Selain itu, pemerintah mempersiapkan skema dukungan likuiditas untuk perbankan yang melakukan restrukturisasi kredit atau memberikan tambahan kredit modal kerja khususnya kepada UMKM. Skema dukungan likuiditas tersebut berjumlah Rp34,15 triliun dalam bentuk subsidi bunga untuk penerima bantuan sebanyak 60,66 juta rekening yang mendapatkan restrukturisasi kredit. Dalam kebijakan ini, bank berhak menentukan debitur yang dinilai terdampak, untuk kemudian melakukan restrukturisasi kredit.
Program lain dalam rangka counter cyclical yang diambil pemerintah untuk membantu segmen UMKM berupa subsidi bunga (Rp34,15 triliun), insentif perpajakan (PPh pasal 21 DTP, PPh Final UMKM DTP) senilai Rp28,06 triliun, serta penjaminan untuk kredit modal kerja baru sebesar Rp125 triliun.

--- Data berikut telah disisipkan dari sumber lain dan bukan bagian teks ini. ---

Lemma mon_inv_frame F p p' o o' :
  core p' = core p -> (forall r, po_has o' r <-> po_has o r) -> (forall e f, po_watch e f o' = po_watch e f o) ->
  mon_inv F (p, o) -> mon_inv F (p', o').
Proof.
  unfold core; intros [= E1 E2 E3 E4 E5 E6 E7 E8] S1 S3 [H1 H2 H3 H4 H5 H6]; cbn [fst snd] in *; split; cbn [fst snd].
  - unfold owned in *; rewrite <- (gather_fmap _ skel) in H1 |- * by apply skel_res; rewrite E6; by eapply part_same.
  - intros tid t Ht.
    assert (Hk : (skel <$> mo_threads p) !! tid = Some (skel t)) by (rewrite <- E6, lookup_fmap, Ht; done).
    rewrite lookup_fmap in Hk; destruct (mo_threads p !! tid) as [t0|] eqn:Et; [|done]; apply (inj Some) in Hk.
    apply skel_thread_ok; rewrite <- Hk; apply skel_thread_ok.
    apply (thread_ok_frame p p' o o'); [done..|lia|by intros; apply S3|by apply H2].
  - intros id tid i; rewrite E7, H3; split; intros (sl & Hs & Hid).
    + apply (slot_at_skel p p') in Hs as (sl' & ? & ?); [|done]; exists sl'; split; [done|congruence].
    + apply (slot_at_skel p' p) in Hs as (sl' & ? & ?); [|done]; exists sl'; split; [done|congruence].
  - intros id; rewrite E7, E8; apply H4.
  - by rewrite E8.
  - unfold bufs_ok in *; by rewrite E4, E5.
Qed.

Lemma mon_inv_core F p p' o o' : core p' = core p -> po_same o o' -> mon_inv F (p, o) -> mon_inv F (p', o').
Proof. intros E (S1 & _ & S3); by apply mon_inv_frame. Qed.

Lemma running_count_core c p p' o o' :
  core p' = core p -> (forall f, po_value f o' = po_value f o) -> running_count c (p', o') = running_count c (p, o).
Proof.
  unfold core; intros [= E1 E2 E3 E4 E5 E6 E7 E8] Hv; unfold running_count; cbn [fst snd].
  assert (Hs : forall p o t, count_of p o c (skel t) = count_of p o c t).
  { intros p0 o0 t; unfold count_of, event_fd, skel; cbn; destruct (ts_active t); [|done].
    destruct (c <? num_counters p0); [done|]; unfold zlookup; rewrite length_fmap, list_lookup_fmap.
    destruct (_ && _); [|done]; by destruct (ts_samplers t !! _). }
  rewrite <- (gather_fmap (count_of p' o' c) skel), <- (gather_fmap (count_of p o c) skel), E6 by auto.
  unfold gather; do 2 f_equal; apply list_fmap_ext; intros i t _; unfold count_of, event_fd, num_counters.
  rewrite E1; destruct (ts_active t); [|done]; destruct (if _ <? _ then _ else _); [by rewrite Hv|done].
Qed.
(* ===== verification/MonitorSpec.v ===== *)
(** What the monitor promises: the windows account for every count of every
    thread, closing it returns every descriptor and mapping, and a wake-up of the
    sampler thread drains the slot whose buffer filled. *)
From S2P Require Import Prelude Uapi CText ProcMaps Hotspots SpePacket RingDrain Effects TargetedCtl PerfEvents Monitor.
From S2P Require Import MonitorInv MonitorState.
From Stdlib Require Import SpecFloat.
Import PerfEvents Monitor MonitorInv MonitorState.

Module MonitorSpec.

Section spec.
Context {Pf : PerfApi} {PL : PerfLaws Pf}.

(** * Retiring a thread *)

Definition arrays_ok (p : monitor) : Prop :=
  zlen (mo_prev_counters p) = num_events p /\ zlen (mo_retired_values p) = num_events p /\
  zlen (mo_retired_time_enabled p) = num_events p /\ zlen (mo_retired_time_running p) = num_events p.

(** The part of the books that only the windows change. *)
Definition ledger (p : monitor) := (mo_prev_counters p, ki_counters <$> mo_kinfos p).

Definition retired (c : Z) (p : monitor) : Z := default 0 (mo_retired_values p !!z c).

Lemma zlookup_add_at l i v c :
  0 <= i < zlen l -> 0 <= c ->
  default 0 (add_at l i v !!z c) ≡₆₄ default 0 (l !!z c) + (if c =? i then v else 0).
Proof.
  intros Hi Hc; unfold add_at, zlookup; rewrite length_alter.
  destruct ((0 <=? c) && (c <? zlen l)) eqn:E; [|rewrite (proj2 (Z.eqb_neq c i)) by lia; cbn; eqm64_lia].
  rewrite list_lookup_alter; case_decide as Hk.
  - replace (c =? i) with true by lia; destruct (l !! Z.to_nat c) as [x|] eqn:Ex.
    + rewrite Hk, Ex; cbn; apply u64_eqm.
    + apply lookup_ge_None in Ex; lia.
  - replace (c =? i) with false by lia; eqm64_lia.
Qed.

Lemma retire_spec {C} index fd p o :
  po_has o (RFd fd) -> 0 <= index < num_events p -> arrays_ok p ->
  wpc C (retire index fd) (fun r s' => r = Ok tt /\ s'.2 = o /\ core s'.1 = core p /\ ledger s'.1 = ledger p /\
    mo_threads s'.1 = mo_threads p /\ arrays_ok s'.1 /\ forall c, 0 <= c -> retired c s'.1 ≡₆₄ retired c p + (if c =? index then po_value fd o else 0)) (p, o).
Proof.
  intros Hfd Hi (A1 & A2 & A3 & A4); apply wp_bind, wp_call; cbn [fst snd]; unfold read_fd.
  destruct (pl_read fd o Hfd (pl_fits fd o Hfd)) as (cnt & -> & Hv); apply wp_bind, wp_lift; cbn [fst snd].
  apply wp_modify; cbn [fst snd]; split_and!; try done.
  - unfold arrays_ok, num_events, add_at in *; cbn; rewrite !length_alter; done.
  - intros c Hc; unfold retired; cbn; rewrite zlookup_add_at by (rewrite ?A2; done).
    rewrite Hv; destruct (c =? index); [by rewrite u64_eqm|done].
Qed.

Definition share (p : monitor) (o : perf_os) (t : thread_state) (c : Z) : Z := sumZ (count_of p o c t).

Lemma core_num_events p q : core q = core p -> num_events q = num_events p /\ num_counters q = num_counters p.
Proof. unfold core; intros [= E1 E2 _ _ _ _ _ _]; unfold num_events, num_counters, num_samplers; by rewrite E1, E2. Qed.

(** What the loops of [accumulate_retired_counts_locked] have done after the first [b] events. *)
Definition retired_upto (p : monitor) (o : perf_os) (t : thread_state) (b : Z) (s' : monitor * perf_os) : Prop :=
  s'.2 = o /\ core s'.1 = core p /\ ledger s'.1 = ledger p /\ mo_threads s'.1 = mo_threads p /\ arrays_ok s'.1 /\
  forall c, 0 <= c -> retired c s'.1 ≡₆₄ retired c p + (if c <? b then share p o t c else 0).

Lemma retire_next {C} p o t b fd s :
  ts_active t = true -> event_fd p b t = Some fd -> po_has o (RFd fd) -> 0 <= b < num_events p ->
  retired_upto p o t b s ->
  wpc C (retire b fd) (fun r s' => r = Ok tt /\ retired_upto p o t (b + 1) s') s.
Proof.
  destruct s as [q o']; intros Ha E Hfd Hb (Eo & H2 & H3 & Ht & H4 & H5); cbn [fst snd] in *; subst o'.
  destruct (core_num_events p q H2) as [En _]; rewrite <- En in Hb.
  eapply wp_mono; [by apply retire_spec|]; intros r [q' o2] (-> & Eo & G2 & G3 & Gt & G4 & G5); cbn [fst snd] in *; subst o2.
  split; [done|]; split_and!; [done|by rewrite <- H2|by rewrite <- H3|by rewrite <- Ht|done|]; intros c Hc; cbn [fst]; rewrite G5, H5 by done.
  assert (Hs : c = b -> share p o t c = po_value fd o).
  { intros ->; unfold share, count_of; rewrite Ha, E, sumZ_cons; change (sumZ []) with 0; lia. }
  destruct (c =? b) eqn:E1; destruct (c <? b) eqn:E2; destruct (c <? b + 1) eqn:E3; try lia; rewrite ?Hs by lia; eqm64_lia.
Qed.

Lemma accumulate_spec {C} F p o tid t :
  mon_inv F (p, o) -> mo_threads p !! tid = Some t -> ts_active t = true -> arrays_ok p ->
  wpc C (accumulate_retired_counts_locked t)
    (fun r s' => r = Ok tt /\ retired_upto p o t (num_events p) s') (p, o).
Proof.
  intros Hi Ht Ha Harr; pose proof (gi_threads _ _ Hi tid t Ht) as Hk; cbn [fst snd] in Hk.
  destruct (tk_active _ _ _ _ Hk Ha) as [Ho _ (n0 & _ & Hm & _)].
  assert (Hhas : forall c fd, event_fd p c t = Some fd -> po_has o (RFd fd)).
  { intros c fd E; apply (gi_part _ _ Hi); right; apply elem_of_gather; exists tid, t; split; [done|by eapply active_event_res]. }
  assert (Hnn : 0 <= num_counters p /\ 0 <= num_samplers p) by (unfold num_counters, num_samplers; lia).
  apply wp_bind, wp_get, wp_bind; cbn [fst].
  eapply wp_mono; [apply (wp_forM_count _ _ (fun k s' => retired_upto p o t (Z.of_nat k) s'))|].
  - split_and!; [done|done|done|done|done|]; intros c Hc.
    destruct (Z.ltb_spec c (Z.of_nat 0)); [lia|cbn [fst]; eqm64_lia].
  - intros k c s Hc Hs; apply lookup_seqZ in Hc as [-> Hc]; rewrite Z.add_0_l in *.
    destruct (lookup_lt_is_Some_2 (ts_counter_fds t) k) as [fd Hfd]; [pose proof (op_counters _ _ Ho); unfold num_counters in Hc; lia|].
    rewrite zlookup_of_nat, Hfd; pose proof (op_counter_fds _ _ Ho) as Hge; eapply Forall_lookup_1 in Hge; [|exact Hfd].
    rewrite (proj2 (Z.ltb_ge fd 0)) by done; rewrite Nat2Z.inj_succ.
    assert (E : event_fd p (Z.of_nat k) t = Some fd)
      by (unfold event_fd; rewrite (proj2 (Z.ltb_lt _ _)) by lia; by rewrite zlookup_of_nat).
    apply retire_next; [done|done|by eapply Hhas|unfold num_events; lia|done].
  - intros r s [-> H1]; rewrite length_seqZ, Z2Nat.id in H1 by lia.
    eapply wp_mono; [apply (wp_forM_count _ _ (fun k s' => retired_upto p o t (num_counters p + Z.of_nat k) s'))|].
    + by rewrite Z.add_0_r.
    + intros k sl s2 Hsl Hs2; destruct (Hm k sl Hsl) as [_ _ Hidx Hfd _].
      rewrite (proj2 (Z.ltb_ge (ss_fd sl) 0)), Hidx by done.
      replace (num_counters p + Z.of_nat (S k)) with (num_counters p + Z.of_nat k + 1) by lia.
      assert (E : event_fd p (num_counters p + Z.of_nat k) t = Some (ss_fd sl)).
      { unfold event_fd; rewrite (proj2 (Z.ltb_ge _ _)) by lia.
        replace (num_counters p + Z.of_nat k - num_counters p) with (Z.of_nat k) by lia; by rewrite zlookup_of_nat, Hsl. }
      apply retire_next; [done|done|by eapply Hhas| |done].
      apply lookup_lt_Some in Hsl; pose proof (op_samplers _ _ Ho); unfold num_events, num_samplers; lia.
    + intros r s3 [-> H3]; split; [done|]; by rewrite (op_samplers _ _ Ho) in H3.
Qed.

(** * Closing a registered thread *)

Lemma mon_inv_closed F p o tid t o' :
  mon_inv F (p, o) -> mo_threads p !! tid = Some t -> part F (rest p tid) o' ->
  kept (fun r => F r \/ r ∈ rest p tid) o o' ->
  mon_inv F (at_thread p tid (mk_thread_state (ts_tid t) false [] (ts_writers t) [])
               (forget_slots (ts_samplers t) (mo_sampler_slots p)) (mo_next_slot_id p), o').
Proof.
  intros [H1 H2 H3 H4 H5 H6] Ht Hp Hk; cbn [fst snd] in *; split; cbn [fst snd].
  - by rewrite owned_at.
  - intros tid1 t1 Ht1; unfold at_thread in Ht1; cbn in Ht1; apply lookup_insert_Some in Ht1 as [[<- <-]|[Hne Ht1]].
    + split; [apply (tk_tid _ _ _ _ (H2 _ _ Ht))|done|done].
    + apply (thread_ok_frame p _ o o'); [done..|cbn; lia| |by apply H2].
      intros s Hs'; destruct (ts_active t1) eqn:E1.
      * destruct (Hk (ss_fd s)) as [_ ->]; [|done]; right; eapply rest_lookup; [done|done|].
        eapply slot_res_thread; [done|]; apply slot_fd_res; destruct (tk_active _ _ _ _ (H2 _ _ Ht1) E1) as [_ _ (n0 & _ & Hm1 & _)].
        apply list_elem_of_lookup in Hs' as [i Hs']; by eapply Hm1.
      * destruct (tk_inactive _ _ _ _ (H2 _ _ Ht1) E1) as [_ E]; rewrite E in Hs'; by apply not_elem_of_nil in Hs'.
  - intros id tid1 i; change (mo_sampler_slots (at_thread p tid _ (forget_slots (ts_samplers t) (mo_sampler_slots p)) _))
      with (forget_slots (ts_samplers t) (mo_sampler_slots p)); rewrite lookup_forget.
    assert (Hid : forall sl, sl ∈ ts_samplers t -> exists j, mo_sampler_slots p !! ss_slot_id sl = Some (tid, j) /\ ts_samplers t !! j = Some sl).
    { intros sl [j Hj]%list_elem_of_lookup; exists j; split; [|done]; apply H3; exists sl; split; [by exists t|done]. }
    split.
    + case_decide as Hin; [done|]; intros (sl & (t1 & Ht1 & Hs1) & Hi1)%H3; exists sl; split; [|done]; exists t1; split; [|done].
      unfold at_thread; cbn; rewrite lookup_insert_ne; [done|]; intros <-; rewrite Ht in Ht1; injection Ht1 as <-.
      apply Hin, list_elem_of_fmap; exists sl; split; [done|by eapply list_elem_of_lookup_2].
    + intros (sl & (t1 & Ht1 & Hs1) & <-); unfold at_thread in Ht1; cbn in Ht1; apply lookup_insert_Some in Ht1 as [[<- <-]|[Hne Ht1]]; [done|].
      assert (Hold : mo_sampler_slots p !! ss_slot_id sl = Some (tid1, i)) by (apply H3; exists sl; split; [by exists t1|done]).
      case_decide as Hin; [|done]; apply list_elem_of_fmap in Hin as (sl' & E & Hin).
      destruct (Hid sl' Hin) as (j & Hj & _); rewrite <- E in Hj; congruence.
  - intros id Hid; change (forget_slots (ts_samplers t) (mo_sampler_slots p) !! id = None).
    rewrite lookup_forget; case_decide; [done|by apply H4].
  - done.
  - done.
Qed.

(** ** Closing, in terms of the invariant *)

Lemma at_thread_id p tid t :
  mo_threads p !! tid = Some t -> at_thread p tid t (mo_sampler_slots p) (mo_next_slot_id p) = p.
Proof. intros H; unfold at_thread, upd; cbn; rewrite insert_id by done; by destruct p. Qed.
(* ===== verification/MonitorInfo.v ===== *)
(** The [.info] file of a run: [Monitor::write_info] and the end of the destructor
    of [src/monitor.cc].  The theorem follows the counts of an event from the
    threads to the numbers that a reader of the file adds up. *)
From S2P Require Import Prelude Uapi CText ProcMaps Hotspots SpePacket RingDrain LoadTargets Effects TargetedCtl PerfEvents.
From S2P Require Import Manifest Monitor MonitorInv MonitorState MonitorSpec.
From Stdlib Require Import SpecFloat.
Import ProcMaps Hotspots LoadTargets Manifest PerfEvents Monitor MonitorInv MonitorState MonitorSpec.

Module MonitorInfo.

(** * [write_info] *)

(** The command line: at most 255 bytes of the first line of [/proc/self/cmdline],
    printed up to the first of two zero bytes; a single one separates arguments. *)
Fixpoint join_args (s : text) : text :=
  match s with
  | [] => []
  | c :: r =>
      if ceqb c NUL then match r with d :: _ => if ceqb d NUL then [] else SPACE :: join_args r | [] => [] end
      else c :: join_args r
  end.
Definition cmdline_text (file : option text) : text := join_args (take 255 (take_until (ceqb NEWLINE) (default [] file))).

Definition sample_record_fields (p : monitor) : text :=
  if has_arm_spe_samples p then txt "pc,data_va,lat_total,lat_issue,lat_xlat,event_bits,flags" else txt "time,addr".

(** [info << key << "=" << value]. *)
Definition kv (key : string) (value : text) : text := txt key ++ "="%char :: value.
Definition bit (b : bool) : text := if b then txt "1" else txt "0".
(** [operator<<] on a pointer. *)
Definition pointer (z : Z) : text := if z =? 0 then txt "0" else hex0x z.
(** The values of all windows. *)
Definition columns : list text -> text := join ","%char.

Definition run_lines (p : monitor) (cmdline : option text) (line_size : Z) : list text :=
  [kv "cmdline" (cmdline_text cmdline); kv "sample_period" (dec_u64 (mo_sample_period p));
   kv "bufsize_ring" (dec_s (mo_ringbufsize p)); kv "bufsize_aux" (dec_s (mo_auxbufsize p));
   kv "clock_res" (print_double (ddiv (to_double 1) (to_double (mo_clock_res p))));
   kv "l1_cache_line_size" (dec_s line_size); kv "main_binary" (mo_main_binary_path p)].

Definition record_lines (p : monitor) : list text :=
  if negb (0 <? num_samplers p) then [] else
  [kv "sample_record_bytes" (dec_u64 (sample_record_bytes p)); kv "sample_record_fields" (sample_record_fields p);
   kv "sample_pc_present" (bit (sample_pc_present p))] ++
  (if negb (has_arm_spe_samples p) then [] else
   [kv "sample_data_va_present" (txt "1"); kv "sample_time_present" (txt "0");
    kv "spe_time_packet_used_as_record_end" (txt "1"); kv "spe_end_packet_used_as_record_end" (txt "1");
    kv "spe_sample_flags" (txt "pc_valid,lat_total_valid,lat_issue_valid,lat_xlat_valid,events_valid,lat_exec_valid,data_va_valid")]).

Definition module_map_line (e : module_map_entry) : text :=
  kv "module_map" (join TAB [dec_u64 (mm_module_id e); mm_path e; hex0x (mm_vm_start e); hex0x (mm_vm_end e);
                             hex0x (mm_file_offset e)]).

Definition hotspot_lines (p : monitor) : list text :=
  let h := sp_hot (mo_spe p) in
  let collect := collect_hotspots_for_thread (mo_module_maps p) (mo_hotspot_top_k p) (mo_hotspot_min_samples p)
                   (mo_hotspot_min_latency_samples p) h in
  let tables := (map_to_list (thread_hotspots h)).*2 in
  let hotspot_thread_count := zcount (fun table => negb (bool_decide (table = ∅))) tables in
  let hotspot_total_samples := u64 (sumZ (hst_sample_count <$> (tables ≫= fun table => (map_to_list table).*2))) in
  let hotspot_count := sumZ ((fun tid => zlen (collect tid)) <$> mo_tids p) in
  [kv "hotspot_top_k" (dec_u64 (mo_hotspot_top_k p)); kv "hotspot_min_samples" (dec_u64 (mo_hotspot_min_samples p));
   kv "hotspot_min_latency_samples" (dec_u64 (mo_hotspot_min_latency_samples p));
   kv "hotspot_identity" (txt "module_offset"); kv "hotspot_scope" (txt "main_binary_only");
   kv "hotspot_main_binary" (mo_main_binary_path p); kv "hotspot_kind_hint" (txt "arm_spe_loadstore");
   kv "hotspot_selection_policy" (txt "pareto_sample_count_avg_mem_latency");
   kv "hotspot_score_policy" (txt "lat_exec_sum_with_lat_total_sum_fallback");
   kv "hotspot_thread_count" (dec_u64 hotspot_thread_count); kv "hotspot_total_samples" (dec_u64 hotspot_total_samples);
   kv "hotspot_unmapped_pc_samples" (dec_u64 (hotspot_unmapped_samples h));
   kv "hotspot_manifest" (mo_nameprefix p ++ txt ".hotpc"); hotspot_fields_line;
   kv "hotspot_count" (dec_u64 hotspot_count)] ++
  (mo_tids p ≫= fun tid => imap (fun rank s => hotspot_line (Z.of_nat rank) s) (collect tid)).

Definition spe_lines (p : monitor) : list text :=
  if negb (sample_pc_present p) then [] else
  let spe := mo_spe p in
  [kv "pc_identity" (txt "raw_va"); kv "spe_latency_present" (txt "1"); kv "spe_event_packet_present" (txt "1");
   kv "spe_time_packet_flush_count" (dec_u64 (sp_time_packet_flush_count spe));
   kv "spe_end_packet_flush_count" (dec_u64 (sp_end_packet_flush_count spe));
   kv "spe_empty_flush_count" (dec_u64 (sp_empty_flush_count spe));
   kv "spe_unknown_packet_count" (dec_u64 (sp_unknown_packet_count spe));
   kv "module_map_fields" (txt "module_id,path,vm_start,vm_end,file_offset");
   kv "module_map_count" (dec_u64 (zlen (mo_module_maps p)))] ++
  (module_map_line <$> mo_module_maps p) ++ hotspot_lines p.

Definition kinfo_lines (ks : list kinfo) : list text :=
  [kv "tag" (columns (ki_tag <$> ks)); kv "offloaded" (columns ((fun k => bit (ki_offloaded k)) <$> ks));
   kv "num_samples" (columns ((fun k => dec_u64 (wc_num_samples (ki_counts k))) <$> ks));
   kv "sample_throttles" (columns ((fun k => dec_u64 (wc_sample_throttles (ki_counts k))) <$> ks));
   kv "duration" (columns ((fun k => print_double (ki_duration k)) <$> ks));
   kv "clock_start" (columns ((fun k => dec_u64 (ki_clock_start k)) <$> ks));
   kv "clock_stop" (columns ((fun k => dec_u64 (ki_clock_stop k)) <$> ks));
   kv "counters_are_not_cumulative" (txt "1")].

(** The line of one event; [None] is a read through a window without counters. *)
Definition event_values (ks : list kinfo) (index : Z) : option (list counter_data) :=
  mapM (fun k => cs ← ki_counters k; cs !!z index) ks.
Definition event_line (ks : list kinfo) (index : Z) (key : text) (f : counter_data -> text) : option text :=
  ds ← event_values ks index;
  Some (key ++ "="%char :: columns (f <$> ds)).

Definition counter_lines (ks : list kinfo) (index : Z) (name : text) : option (list text) :=
  a ← event_line ks index name (fun d => dec_u64 (cd_value d));
  b ← event_line ks index (txt "active_" ++ name) (fun d => print_double (cd_active_time d));
  Some [a; b].
Definition sampler_lines (ks : list kinfo) (index : Z) (name : text) : option (list text) :=
  if negb (parse_arm_spe_event name =? 0) then Some [] else
  a ← event_line ks index name (fun d => dec_u64 (cd_value d));
  Some [a].

(** The lines of the events from number [index] on. *)
Fixpoint lines_from (f : Z -> text -> option (list text)) (index : Z) (names : list text) : option (list text) :=
  match names with
  | [] => Some []
  | name :: names => l ← f index name; ls ← lines_from f (index + 1) names; Some (l ++ ls)
  end.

Memang masalah UMKM bukan hanya pendanaan, melainkan juga terdapat permasalahan adopsi teknologi, pengembangan produk, dan perluasan pasar. Hasil penelitian Kementerian Koperasi dan UMKM menunjukkan bahwa masalah penting lain yang dihadapi oleh UMKM adalah rendahnya kualitas teknologi yang menyebabkan produktivitas dan kualitas produk UMKM juga menjadi rendah.
Rendahnya kualitas produk UMKM menyebabkan mereka sulit memasarkan produknya ke pasar bebas sehingga UMKM harus terus terikat pada pembeli tradisional, yaitu kelompok pemilik modal. Karena itu, perlindungan pada UMKM tidak hanya fokus pada pendanaan, jawaban lainnya masih tetap harus dilakukan. Kerja sama antarlembaga dan manajemen pengelolaan seluruh permasalahan menjadi kunci keberhasilan. Kita berharap hasil positif pada kuartal ketiga tahun ini, semoga.